Staphylococcus aureus protein A: a potential target to control bone loss in chronic osteomyelitis

ANDREA MENDOZA BERTELLI; M. VICTORIA DELPINO; SANTIAGO LATTAR; CONSTANZA GIAI; MARIANGELES NOTOLLANA; DANIEL SORDELLI; MARISA I.GOMEZ

Lucca

Conferencia; Staphylococcal Diseases- Gordon Research Conferences; 2015

Staphylococcus aureus is a major causative agent of osteomyelitis in adults. The increasing incidence of antimicrobial resistant isolates and the morbidity of this type of infection denote that alternative therapeutic approaches are required. S. aureus protein A interacts with TNFR1 mimicking TNF-a signaling.

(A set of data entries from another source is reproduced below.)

(** [cls(message, embed)] or [cls(message, embed, parent=...)]:
    [ChildPage.__init__] has the keyword-only [parent], no other
    [__init__] accepts it.  The attribute assignments of the
    [__init__] chain ([self.parent], [self._child_instances = {}],
    [self.__ending_task = None], [self.message], [self.embed]) are the
    fields of the fresh object. *)
Definition construct (cls : class_id) (message embed : option nat)
    (parent : option page_id) : M page_id :=
  let cd := classes cls in
  if bool_decide (issubclass cd ChildPage = bool_decide (is_Some parent)) then
    self <- alloc_page (MkPage cls message embed [] false parent ∅ None) ;;
    EditorPage_init self ;;;
    (if issubclass cd MenuPage then MenuPage_init self else ret tt) ;;;
    ret self
  else raise TypeError.

(** *** hierarchy.py *)

Definition SwitchablePage_switch (self : page_id) (new_editor : target) : M page_id :=
  editor_object <-
    match new_editor with
    | TType cls =>
        pg <- get_page self ;;
        construct cls (message pg) (embed pg) None
    | TObject p => ret p
    end ;;
  EditorPage_update editor_object ;;;
  EditorPage_update_message editor_object ;;;
  ret editor_object.

Definition ChildPage_switch_to_parent (self : page_id) : M unit :=
  pg <- get_page self ;;
  match parent pg with
  | Some p => SwitchablePage_switch self (TObject p) ;;; ret tt
  | None => raise AttributeError
  end.

Definition ParentPage_get_child (self : page_id) (child_type : class_id) : M page_id :=
  pg <- get_page self ;;
  if negb (bool_decide (child_type ∈ cls_CHILDREN (classes (klass pg)))) then
    raise KeyError
  else
    try_except
      (match _child_instances pg !! child_type with
       | Some child => ret child
       | None => raise KeyError
       end)
      KeyError
      (construct child_type (message pg) (embed pg) (Some self)).

Definition ParentPage_switch_to_child (self : page_id) (child_type : class_id) : M page_id :=
  child_object <- ParentPage_get_child self child_type ;;
  SwitchablePage_switch self (TObject child_object) ;;;
  ret child_object.

(** *** closable.py *)

Definition ClosableEditor_on_close (self : page_id) : M unit :=
  log (EvOnClose self).

Definition ClosableEditor_on_end (self : page_id) : M unit :=
  log (EvOnEnd self).


(** [View.stop]: the view counts as finished from now on. *)
Definition View_stop (self : page_id) : M unit :=
  pg <- get_page self ;;
  set_page self (MkPage (klass pg) (message pg) (embed pg) (children pg) true
                        (parent pg) (_child_instances pg) (ending_task pg)).

Definition ClosableEditor_stop (self : page_id) : M unit :=
  t <- create_task self ;;
  pg <- get_page self ;;
  set_page self (MkPage (klass pg) (message pg) (embed pg) (children pg) (stopped pg)
                        (parent pg) (_child_instances pg) (Some t)) ;;;
  View_stop self.

Definition ClosableEditor_await (pg : Page) : awaitable :=
  match ending_task pg with
  | Some t => task_await t
  | None => _never_generator
  end.

Definition _close_interaction (self : page_id) (i : interaction) : M pyval :=
  log (EvSendModal self) ;;;
  if modal_timed_out i then
    pg <- get_page self ;;
    log (EvFollowup (_close_timeout_message (classes (klass pg)))) ;;;
    ret (PyBool true)
  else
    ClosableEditor_on_close self ;;;
    ClosableEditor_stop self ;;;
    ret PyNone.

(** *** menu.py *)

(** [next(iterator)] *)
Definition py_next {A} (it : list A) : M A :=
  match it with
  | x :: _ => ret x
  | [] => raise StopIteration
  end.

(** A [StopIteration] that reaches the boundary of a coroutine leaves it
    as a [RuntimeError]. *)
Definition async_def {A} (m : M A) : M A :=
  fun w => match m w with
           | (Raised StopIteration, w') => (Raised RuntimeError, w')
           | r => r
           end.
(** * Monomial orderings of PolynomialOrdering (main.py)

    A shallow embedding of the comparators [compare_by_lex],
    [compare_by_glex], [compare_by_grevlex] and of the rank-placement
    functions [determine_by_lex], [determine_by_glex],
    [determine_by_grevlex], followed by the properties of the
    specification that concern them.

    Python integers are unbounded, so exponents and comparison results
    are in [Z]; counters and loop indices are in [nat].  A Python call
    that raises [IndexError] is modelled by [None]. *)

From Stdlib Require Import ZArith Lia.
From stdpp Require Import base option list.

(** ** The fragment of Python the program uses *)

Module Py.

(** [xs[k]] for an integer [k]: a negative [k] counts from the end, and
    an index outside [-len(xs) .. len(xs)-1] raises. *)
Definition index {A} (xs : list A) (k : Z) : option A :=
  let n := Z.of_nat (length xs) in
  if (k <? 0)%Z
  then (if (k + n <? 0)%Z then None else xs !! Z.to_nat (k + n))
  else xs !! Z.to_nat k.

(** [xs[i] = v] for a natural [i]: raises when [i] is out of range. *)
Definition store {A} (xs : list A) (i : nat) (v : A) : option (list A) :=
  if (i <? length xs)%nat then Some (<[i := v]> xs) else None.

(** [sum(xs)]: the accumulator starts at 0 and runs left to right. *)
Definition sum (xs : list Z) : Z := foldl Z.add 0%Z xs.

(** [range(n)] *)
Definition range (n : nat) : list nat := seq 0 n.

(** [for i in idx: body], threading the variables the body assigns;
    an exception in the body leaves the loop. *)
Fixpoint for_in {I S} (idx : list I) (body : I → S → option S) (s : S)
  : option S :=
  match idx with
  | [] => Some s
  | i :: rest => s' ← body i s; for_in rest body s'
  end.

End Py.

(** ** Comparators *)

(** [compare_by_lex]: the loop [for i in range(len(P))] reads [P[i]], so
    it visits the entries of [P] from the first to the last. *)
Fixpoint compare_by_lex (M1 M2 P : list Z) : option Z :=
  match P with
  | [] => Some 0%Z
  | p :: P' =>
      a ← Py.index M1 p;
      b ← Py.index M2 p;
      if (a <? b)%Z then Some (-1)%Z
      else if (a >? b)%Z then Some 1%Z
      else compare_by_lex M1 M2 P'
  end.

Definition compare_by_glex (M1 M2 P : list Z) : option Z :=
  let deg1 := Py.sum M1 in
  let deg2 := Py.sum M2 in
  if (deg1 <? deg2)%Z then Some (-1)%Z
  else if (deg1 >? deg2)%Z then Some 1%Z
  else compare_by_lex M1 M2 P.

(** The tie-break loop of [compare_by_grevlex],
    [for i in range(len(P)-1, -1, -1)], given the entries of [P] it
    still has to visit, in the order it visits them. *)
Fixpoint grevlex_loop (M1 M2 Prev : list Z) : option Z :=
  match Prev with
  | [] => Some 0%Z
  | p :: rest =>
      a ← Py.index M1 p;
      b ← Py.index M2 p;
      if (a >? b)%Z then Some (-1)%Z
      else if (a <? b)%Z then Some 1%Z
      else grevlex_loop M1 M2 rest
  end.

Definition compare_by_grevlex (M1 M2 P : list Z) : option Z :=
  let deg1 := Py.sum M1 in
  let deg2 := Py.sum M2 in
  if (deg1 <? deg2)%Z then Some (-1)%Z
  else if (deg1 >? deg2)%Z then Some 1%Z
  else grevlex_loop M1 M2 (rev P).

(** ** Rank placement *)

(** A slot of the output is [None] until a term is stored in it. *)
Abbreviation slots := (list (option (list Z))).

(** The three [determine_by_*] functions have the same body up to the
    comparator they call; the body is given once, over [compare]
    (the comparator already applied to [Procedure]). *)
Section RankPlacement.

Variable compare : list Z → list Z → option Z.
Variable Terms : list (list Z).

(** [if compare(Terms[i], Terms[j]) < 0: Count[i] += 1] *)
Definition count_step (i j : nat) (Count : list nat) : option (list nat) :=
  Ti ← Terms !! i;
  Tj ← Terms !! j;
  c ← compare Ti Tj;
  if (c <? 0)%Z
  then ci ← Count !! i; Py.store Count i (S ci)
  else Some Count.

(** [Count[i] = 0], then the loop over [j]. *)
Definition count_row (n i : nat) (Count : list nat) : option (list nat) :=
  Count0 ← Py.store Count i 0;
  Py.for_in (Py.range n) (count_step i) Count0.

(** [TermsOut[Count[i]] = Terms[i]] *)
Definition place (Count : list nat) (i : nat) (TermsOut : slots)
  : option slots :=
  Ti ← Terms !! i;
  ci ← Count !! i;
  Py.store TermsOut ci (Some Ti).

(** The first loop nest: the counting array it leaves. *)
Definition populate : option (list nat) :=
  let n := length Terms in
  let Count := replicate n 0 in
  Py.for_in (Py.range n) (count_row n) Count.

Definition determine : option slots :=
  let n := length Terms in
  let TermsOut : slots := replicate n None in
  Count ← populate;
  Py.for_in (Py.range n) (place Count) TermsOut.

End RankPlacement.

Definition determine_by_lex (Terms : list (list Z)) (Procedure : list Z)
  : option slots :=
  determine (λ M1 M2, compare_by_lex M1 M2 Procedure) Terms.

Definition determine_by_glex (Terms : list (list Z)) (Procedure : list Z)
  : option slots :=
  determine (λ M1 M2, compare_by_glex M1 M2 Procedure) Terms.

Definition determine_by_grevlex (Terms : list (list Z)) (Procedure : list Z)
  : option slots :=
  determine (λ M1 M2, compare_by_grevlex M1 M2 Procedure) Terms.

(** ** Well-formed inputs *)

(** [p] is an index [M[p]] can be read at. *)
Definition in_range (M : list Z) (p : Z) : Prop :=
  (- Z.of_nat (length M) ≤ p < Z.of_nat (length M))%Z.

(** Every entry of [P] is an index of [M]: what remains of "P is a
    permutation of the index range of M" once only reads matter. *)
Definition indices_ok (P M : list Z) : Prop := Forall (in_range M) P.

(** The program's first test (exercise 2.2.3.b). *)
Definition Terms_223b : list (list Z) :=
  [[2; 8; 0]; [5; 1; 4]; [1; 1; 3]; [1; 4; 0]]%Z.

Definition Procedure_223b : list Z := [2; 1; 0]%Z.

(** What the ranking needs of a comparator [compare] (already applied to
    a precedence list) on the vectors [ok] accepts: it returns, its
    result is one of -1, 0, 1, swapping the arguments negates it, and
    "less" is transitive. *)
Record three_way (ok : list Z → Prop) (compare : list Z → list Z → option Z)
  : Prop := {
  tw_total : ∀ a b, ok a → ok b → is_Some (compare a b);
  tw_sign : ∀ a b c, compare a b = Some c → (c = -1 ∨ c = 0 ∨ c = 1)%Z;
  tw_flip : ∀ a b, compare b a = Z.opp <$> compare a b;
  tw_trans : ∀ a b c,
    compare a b = Some (-1)%Z → compare b c = Some (-1)%Z →
    compare a c = Some (-1)%Z
}.

(** The test of the counting loop: [compare(t, u) < 0]. *)
Definition is_less (compare : list Z → list Z → option Z) (t u : list Z)
  : bool :=
  match compare t u with Some c => (c <? 0)%Z | None => false end.

Fixpoint count_if {A} (f : A → bool) (l : list A) : nat :=
  match l with
  | [] => 0
  | x :: l' => (if f x then 1 else 0) + count_if f l'
  end.
(** * Voice bot: call sessions, turn orchestration and fallbacks

    A shallow embedding of the Flask voice bot (app.py, rasa_handler.py,
    sarvam_tts.py, twilio_handler.py) and of the script that places calls
    (outbound_caller.py), and the properties of the call-session state
    machine.

    Conventions of the embedding.
    - A Python [str] is a Rocq [string] holding its UTF-8 bytes.  The code
      only concatenates strings, joins them and tests for the ASCII
      substrings ['text'], ['audio'] and ['audio_url'], which act the same on
      bytes and on code points.
    - A Python value that comes out of [response.json()] is a [json].
      [None] is [JNull].
    - A Python dict, literal or parsed from JSON, is an association list
      searched from the left.  The keys of a dict are distinct; nothing
      below depends on it.
    - Python exceptions are values of [exn]; code that can raise returns a
      [result].
    - The process state is a [world]: the module-level dict [call_sessions]
      of app.py and the list of requests sent to the outside so far.
    - What the outside answers (environment variables, HTTP peers, the file
      system, the clock) is read from an [environment].
    - A TwiML document is the list of its verbs; [str(twiml)] renders it
      and raises on a [Play] whose value is not a string.
    - Logging calls are left out: they change none of the above.  The
      values they format are kept where formatting them can raise. *)

From Stdlib Require Import ZArith String Ascii List Bool.
From stdpp Require Import base option list gmap strings pretty.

Considering that TNF-a signaling drives osteoclast differentiation, the aim of this study was to elucidate whether protein A may induce increased osteoclastogenesis and positively modulate bone resorption during S. aureus osteomyelitis. Using purified recombinant protein A as well as a pair of isogenic wild type USA300 and protein A deficient strains, we determined that protein A plays a critical role in osteoclast differentiation and activation in vitro. Moreover, we demonstrated that protein A significantly contributes to osteoclastogenesis and bone resorbing MMP-9 activity in vivo as well as tissue damage and bacterial persistence in the bone in an experimental model of osteomyelitis. Our findings strongly suggest targeting protein A as an alternative strategy to control bone damage and bacterial colonization during the initial course of S. aureus osteomyelitis.